Who Is Actually a Candidate for Zygomatic Implants
Severe maxillary atrophy: Patients who have been edentulous in the upper arch for years and whose alveolar ridge has resorbed to the extent that conventional All-on-4 angulation cannot achieve adequate primary stability.
Previous sinus lift failure: Patients who have undergone one or more failed sinus lifts have typically lost both the time and the residual bone from the failed procedure. Zygomatic implants do not require the sinus at all.
Previous conventional implant failures in the upper jaw: Zygomatic implants anchor in the cheekbone, which is anatomically independent of where previous alveolar implants failed.
Medical factors that reduce graft success: Active or recently controlled diabetes, long-term bisphosphonate use, radiation to the jaw region, and smoking all reduce graft success rates. These same factors do not meaningfully impair cortical bone integration in the zygoma.
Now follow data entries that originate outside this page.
(* ===== verification/_CoqProject ===== *)
-Q . S2P
Prelude.v
Bits.v
Pci.v
Memory.v
Capability.v
Text.v
Vga.v
VgaSpec.v
E1000.v
E1000Ring.v
E1000Spec.v
FileSystem.v
RamFs.v
RamFsSpec.v
Queue.v
Mutex.v
Semaphore.v
Registry.v
Executor.v
Host.v
Wasm.v
Sdk.v
Device.v
Net.v
NetSpec.v
DhcpSpec.v
Keyboard.v
Idle.v
Platform.v
Cpu.v
Shell.v
ShellSpec.v
Boot.v
Traps.v
TrapsSpec.v
Sockets.v
SocketsSpec.v
Commands.v
CommandsSpec.v
SelfTest.v
TestUtil.v
KernelMain.v
KernelSpec.v
KernelCpu.v
HostSpec.v
HostSecurity.v
HostBehaviour.v
SdkSpec.v
(* ===== verification/Pci.v ===== *)
(** * PCI configuration space

    Models [src/kernel/src/arch/x86_64/pci.rs].  The host bridge behind the two
    I/O ports is hardware: it is a class whose laws are configuration mechanism
    #1 (select a register through one port, then access it through the other).
    Every function threads the state of the bridge, because each access writes
    the address port. *)

From S2P Require Import Prelude Bits.
Open Scope Z_scope.

Definition PCI_CONFIG_ADDRESS : Z := 0x0CF8.
Definition PCI_CONFIG_DATA : Z := 0x0CFC.
Definition PCI_VENDOR_ID_NONE : Z := 0xFFFF.
Definition PCI_VENDOR_INTEL : Z := 0x8086.
Definition PCI_DEVICE_E1000_82540EM : Z := 0x100E.
Definition PCI_DEVICE_E1000_82545EM : Z := 0x100F.
Definition PCI_DEVICE_E1000E_82574L : Z := 0x10D3.

(** The registers of [mod reg] and the bits of [mod cmd] the driver uses. *)
Definition REG_VENDOR_ID : Z := 0x00.
Definition REG_DEVICE_ID : Z := 0x02.
Definition REG_COMMAND : Z := 0x04.
Definition REG_CLASS_CODE : Z := 0x09.
Definition REG_HEADER_TYPE : Z := 0x0E.
Definition REG_BAR0 : Z := 0x10.
Definition REG_BAR1 : Z := 0x14.
Definition REG_INTERRUPT_LINE : Z := 0x3C.
Definition CMD_MEM_SPACE : Z := Z.shiftl 1 1.
Definition CMD_BUS_MASTER : Z := Z.shiftl 1 2.

Record PciAddress : Type := PciAddress_new { bus : Z; device : Z; function : Z }.

Definition config_address (a : PciAddress) (offset : Z) : Z :=
  let off32 := Z.land offset 0xFC in
  Z.lor (Z.lor (Z.lor (Z.lor 0x80000000 (Z.shiftl (bus a) 16)) (Z.shiftl (device a) 11))
    (Z.shiftl (function a) 8)) off32.

(** The ports of the host bridge.  [pci_dword d w] is the doubleword a read of the
    address word [w] returns, [pci_store d w v] the state after [v] was written to
    it. *)
Class PciHost (D : Type) : Type := {
  outl : D -> Z -> Z -> D;
  inl : D -> Z -> Z * D;
  pci_dword : D -> Z -> Z;
  pci_store : D -> Z -> Z -> D;
  pci_dword_fits : forall d w, fits 32 (pci_dword d w);
  pci_select : forall d w w', pci_dword (outl d PCI_CONFIG_ADDRESS w) w' = pci_dword d w';
  pci_read : forall d w, Z.testbit w 31 = true -> w mod 4 = 0 ->
    inl (outl d PCI_CONFIG_ADDRESS w) PCI_CONFIG_DATA = (pci_dword d w, outl d PCI_CONFIG_ADDRESS w);
  pci_write : forall d w v, Z.testbit w 31 = true -> w mod 4 = 0 ->
    outl (outl d PCI_CONFIG_ADDRESS w) PCI_CONFIG_DATA v = pci_store d w v;
}.

Record PciDevice : Type := PciDevice_mk {
  addr : PciAddress;
  vendor_id : Z;
  device_id : Z;
  class_code : Z;
  bar0 : Z;
  bar1 : Z;
  irq : Z;
}.

Definition is_e1000 (p : PciDevice) : bool :=
  (vendor_id p =? PCI_VENDOR_INTEL) &&
  ((device_id p =? PCI_DEVICE_E1000_82540EM) || (device_id p =? PCI_DEVICE_E1000_82545EM) ||
   (device_id p =? PCI_DEVICE_E1000E_82574L)).
Lemma new_line_shows w s :
  shows w s -> exists w', new_line w = Return w' /\ shows w' (sb_start_line s).
Proof.
  intros [Hok Hc Hcol Hscr]. pose proof (render_ok s Hok) as Hb. rewrite <- Hscr in Hb.
  rewrite new_line_spec by done. eexists. split; [done|].
  split; [by apply sb_start_line_ok|done|done|]. cbn [buffer]. by rewrite render_start_line, Hscr, Hc.
Qed.

Lemma put_shows w s b :
  shows w s -> (column_position w < BUFFER_WIDTH)%nat ->
  exists buf, buffer_write (buffer w) (BUFFER_HEIGHT - 1) (column_position w) (ScreenChar_mk b (color_code w)) =
      Return buf /\
    shows (Writer_mk (S (column_position w)) (color_code w) buf) (sb_put s b).
Proof.
  intros [Hok Hc Hcol Hscr] Hlt. rewrite Hcol in *.
  destruct (render_rows s Hok) as (rows & Er & Hrows & Hl).
  destruct (render_rows _ (sb_put_ok s b Hok Hlt)) as (rows' & Er' & Hrows' & _).
  assert (Hlast : buffer w !! (BUFFER_HEIGHT - 1)%nat = Some (render_line (sb_current s))).
  { rewrite Hscr, Er, lookup_app_r, length_fmap, Hl by (rewrite length_fmap; lia). by rewrite Nat.sub_diag. }
  rewrite (buffer_write_ok _ _ _ _ _ Hlast)
    by (rewrite length_render_line by apply Hok; done).
  eexists. split; [done|]. split; cbn [color_code column_position buffer]; [by apply sb_put_ok|done| |].
  - simpl. rewrite length_app. simpl. lia.
  - rewrite Er'. subst rows'. cbn [sb_put sb_above sb_current] in *. rewrite <- Hrows.
    rewrite render_line_put by done. rewrite Hscr, Er, insert_app_r_alt by (rewrite length_fmap; lia).
    by rewrite length_fmap, Hl, Nat.sub_diag, Hc.
Qed.

Lemma shown_byte_nl b : (shown_byte b =? 10) = (b =? 10).
Proof. unfold shown_byte. destruct (b =? 10) eqn:E; [by rewrite orb_true_r|]. by destruct (_ && _). Qed.

Lemma write_byte_shows w s b :
  shows w s -> exists w', write_byte (shown_byte b) w = Return w' /\ shows w' (sb_byte s b).
Proof.
  intros Hs. unfold write_byte, sb_byte. rewrite shown_byte_nl.
  destruct (b =? 10); [by apply new_line_shows|]. rewrite (sh_column _ _ Hs).
  case_decide as Hd; cbn [outcome_bind].
  - destruct (new_line_shows w s Hs) as (w1 & -> & H1). cbn [outcome_bind].
    destruct (put_shows w1 _ (shown_byte b) H1) as (buf & -> & H2); [rewrite (sh_column _ _ H1); dims|]. eauto.
  - destruct (put_shows w _ (shown_byte b) Hs) as (buf & E & H2); [rewrite (sh_column _ _ Hs); lia|].
    rewrite (sh_column _ _ Hs) in *. rewrite E. eauto.
Qed.

Lemma write_bytes_shows bs w s :
  shows w s -> exists w', write_bytes bs w = Return w' /\ shows w' (foldl sb_byte s bs).
Proof.
  revert w s. unfold write_bytes. induction bs as [|b bs IH]; intros w s Hs; simpl; [eauto|].
  destruct (write_byte_shows w s b Hs) as (w1 & -> & H1). by apply IH.
Qed.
What the Assessment Involves
Zygomatic implant candidacy is determined primarily from a CBCT scan. The implantologist assesses zygomatic bone volume and density, sinus anatomy, and residual anterior alveolar bone. For international patients with an existing CBCT: send the DICOM files before travelling. Dazzle’s implantologist can assess candidacy and provide a preliminary plan before you commit to a trip.
What the Outcome Looks Like
The prosthetic outcome is identical to All-on-4: a fixed full-arch bridge that does not come out, does not require adhesive, and allows full chewing function. Published 10-year data shows 95–98% survival. Patients who were told for years they could not have fixed teeth often describe the outcome as unexpectedly transformative. For the specific surgical workflow and recovery timeline, see our zygomatic anatomy and outcomes guide.
FAQs
Q1: I had bone grafts that failed. Can zygomatic implants still work?
Yes. Failed grafts typically leave the alveolar ridge more deficient, but they do not affect the zygomatic bone.
Q2: I was told my bone is too far gone for any implants. Is that possible?
Very rarely. Most patients told they have “too little bone” have too little alveolar bone, not too little zygomatic bone. A CBCT assessment provides the definitive answer.
Q3: How many implants are typically used for a zygomatic full-arch case?
Most commonly: two zygomatic implants (one per side) combined with two conventional anterior implants. For the most severely atrophied cases: four zygomatic implants (quad-zygoma).
Q4: Will my facial appearance change with zygomatic implants?
The implant trajectory is entirely internal and nothing protrudes through the cheek. Facial contour is not affected by the implant; it is typically improved by the prosthesis, which restores lip support lost with tooth and bone loss.